Problem requirements:
What is needed is an exact copy of all the lines below.

(Stored data)
☆ ☆ ☆ ☆ ☆

(** C33: the RFC3389 payload of the last descriptor is eleven bytes: the level below overload, and
    the ten reflection coefficients k, in Q31, rounded to 7 bits with their sign changed. A
    decoder recovers -k, in Q15, to within 264 units, except for the coefficients above 126/127,
    which are the byte 0 and come back as the opposite extreme. *)
Theorem rfc3389_reflection_roundtrip c d payload :
  Enc.DTXChannelContext c = Some d → Dtx.wf d →
  (∀ i, 0 ≤ i < 10 → -2147483648 < at_ (Dtx.reflectionCoefficients d) i) → zlen payload = 11 →
  ∃ p k', bcg729GetRFC3389Payload c payload = Ok p ∧ reflectionCoefficients p 11 = Ok k' ∧
    at_ p 0 = u8 (90 - Dtx.decodedLogEnergy d) ∧
    ∀ i, 0 ≤ i < 10 →
      let k := at_ (Dtx.reflectionCoefficients d) i in
      0 ≤ at_ p (i + 1) ≤ 253 ∧
      if 126 * 2147483648 <? 127 * k then at_ k' i = 32766
      else -17302536 ≤ 65536 * at_ k' i + k ≤ 0.
Proof.
  intros Ed Hd Hk Hp. destruct (payload_written c d payload Ed Hd Hk Hp) as (p & E & Lp & E0 & HP).
  destruct (payload_read p Lp) as (k' & E' & HK). exists p, k'. split_and!; try done.
  intros i Hi. cbv zeta. specialize (Hk i Hi). rewrite HK, HP by lia.
  pose proof (at_arr _ _ _ i (Dtx.wf_reflectionCoefficients d Hd) Hi) as Hr. unfold rng in Hr.
  set (k := at_ (Dtx.reflectionCoefficients d) i) in *. clearbody k.
  pose proof (quantizedReflection_bounds k ltac:(lia)) as Hq. split; [lia|].
  rewrite decodedReflection by lia.
  assert (2147483648 * quantizedReflection k ≤ 127 * - k < 2147483648 * (quantizedReflection k + 1)) as Hdiv
    by (unfold quantizedReflection; pose proof (Z.mul_div_le (127 * - k) 2147483648); pose proof (Z.mul_succ_div_gt (127 * - k) 2147483648); lia).
  set (q := quantizedReflection k) in *. clearbody q.
  destruct (Z.ltb_spec (126 * 2147483648) (127 * k)), (Z.eqb_spec q (-127)); lia.
Qed.

Lemma rfc3389_reflection_roundtrip_witness :
  ∃ d p k', Enc.DTXChannelContext dtxEncoder = Some d ∧
    bcg729GetRFC3389Payload dtxEncoder (zeros 11) = Ok p ∧ reflectionCoefficients p 11 = Ok k' ∧
    at_ p 0 = u8 (90 - Dtx.decodedLogEnergy d) ∧
    ∀ i, 0 ≤ i < 10 →
      let k := at_ (Dtx.reflectionCoefficients d) i in
      0 ≤ at_ p (i + 1) ≤ 253 ∧
      if 126 * 2147483648 <? 127 * k then at_ k' i = 32766
      else -17302536 ≤ 65536 * at_ k' i + k ≤ 0.
Proof.
  assert (∃ d, Enc.DTXChannelContext dtxEncoder = Some d) as [d Ed] by (eexists; reflexivity).
  pose proof (Enc.wf_DTXChannelContext _ (ew_wf _ dtxEncoder_wf)) as Hd. rewrite Ed in Hd.
  assert (∀ i, 0 ≤ i < 10 → -2147483648 < at_ (Dtx.reflectionCoefficients d) i) as Hk.
  { injection Ed as <-. intros i Hi.
    match goal with |- _ < at_ ?l i => pose proof (at_arr (rng 0 0) 10 l i ltac:(apply arr_rng_by; reflexivity) Hi) as H end.
    unfold rng in H. lia. }
  destruct (rfc3389_reflection_roundtrip dtxEncoder d (zeros 11) Ed Hd Hk eq_refl) as (p & k' & H).
  exists d, p, k'. exact (conj Ed H).
Defined.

☆ ☆ ☆ ☆ ☆

Written solution:
(** C33: the RFC3389 payload of the last descriptor is eleven bytes: the level below overload, and
    the ten reflection coefficients k, in Q31, rounded to 7 bits with their sign changed. A
    decoder recovers -k, in Q15, to within 264 units, except for the coefficients above 126/127,
    which are the byte 0 and come back as the opposite extreme. *)
Theorem rfc3389_reflection_roundtrip c d payload :
  Enc.DTXChannelContext c = Some d → Dtx.wf d →
  (∀ i, 0 ≤ i < 10 → -2147483648 < at_ (Dtx.reflectionCoefficients d) i) → zlen payload = 11 →
  ∃ p k', bcg729GetRFC3389Payload c payload = Ok p ∧ reflectionCoefficients p 11 = Ok k' ∧
    at_ p 0 = u8 (90 - Dtx.decodedLogEnergy d) ∧
    ∀ i, 0 ≤ i < 10 →
      let k := at_ (Dtx.reflectionCoefficients d) i in
      0 ≤ at_ p (i + 1) ≤ 253 ∧
      if 126 * 2147483648 <? 127 * k then at_ k' i = 32766
      else -17302536 ≤ 65536 * at_ k' i + k ≤ 0.
Proof.
  intros Ed Hd Hk Hp. destruct (payload_written c d payload Ed Hd Hk Hp) as (p & E & Lp & E0 & HP).
  destruct (payload_read p Lp) as (k' & E' & HK). exists p, k'. split_and!; try done.
  intros i Hi. cbv zeta. specialize (Hk i Hi). rewrite HK, HP by lia.
  pose proof (at_arr _ _ _ i (Dtx.wf_reflectionCoefficients d Hd) Hi) as Hr. unfold rng in Hr.
  set (k := at_ (Dtx.reflectionCoefficients d) i) in *. clearbody k.
  pose proof (quantizedReflection_bounds k ltac:(lia)) as Hq. split; [lia|].
  rewrite decodedReflection by lia.
  assert (2147483648 * quantizedReflection k ≤ 127 * - k < 2147483648 * (quantizedReflection k + 1)) as Hdiv
    by (unfold quantizedReflection; pose proof (Z.mul_div_le (127 * - k) 2147483648); pose proof (Z.mul_succ_div_gt (127 * - k) 2147483648); lia).
  set (q := quantizedReflection k) in *. clearbody q.
  destruct (Z.ltb_spec (126 * 2147483648) (127 * k)), (Z.eqb_spec q (-127)); lia.
Qed.

Lemma rfc3389_reflection_roundtrip_witness :
  ∃ d p k', Enc.DTXChannelContext dtxEncoder = Some d ∧
    bcg729GetRFC3389Payload dtxEncoder (zeros 11) = Ok p ∧ reflectionCoefficients p 11 = Ok k' ∧
    at_ p 0 = u8 (90 - Dtx.decodedLogEnergy d) ∧
    ∀ i, 0 ≤ i < 10 →
      let k := at_ (Dtx.reflectionCoefficients d) i in
      0 ≤ at_ p (i + 1) ≤ 253 ∧
      if 126 * 2147483648 <? 127 * k then at_ k' i = 32766
      else -17302536 ≤ 65536 * at_ k' i + k ≤ 0.
Proof.
  assert (∃ d, Enc.DTXChannelContext dtxEncoder = Some d) as [d Ed] by (eexists; reflexivity).
  pose proof (Enc.wf_DTXChannelContext _ (ew_wf _ dtxEncoder_wf)) as Hd. rewrite Ed in Hd.
  assert (∀ i, 0 ≤ i < 10 → -2147483648 < at_ (Dtx.reflectionCoefficients d) i) as Hk.
  { injection Ed as <-. intros i Hi.
    match goal with |- _ < at_ ?l i => pose proof (at_arr (rng 0 0) 10 l i ltac:(apply arr_rng_by; reflexivity) Hi) as H end.
    unfold rng in H. lia. }
  destruct (rfc3389_reflection_roundtrip dtxEncoder d (zeros 11) Ed Hd Hk eq_refl) as (p & k' & H).
  exists d, p, k'. exact (conj Ed H).
Defined.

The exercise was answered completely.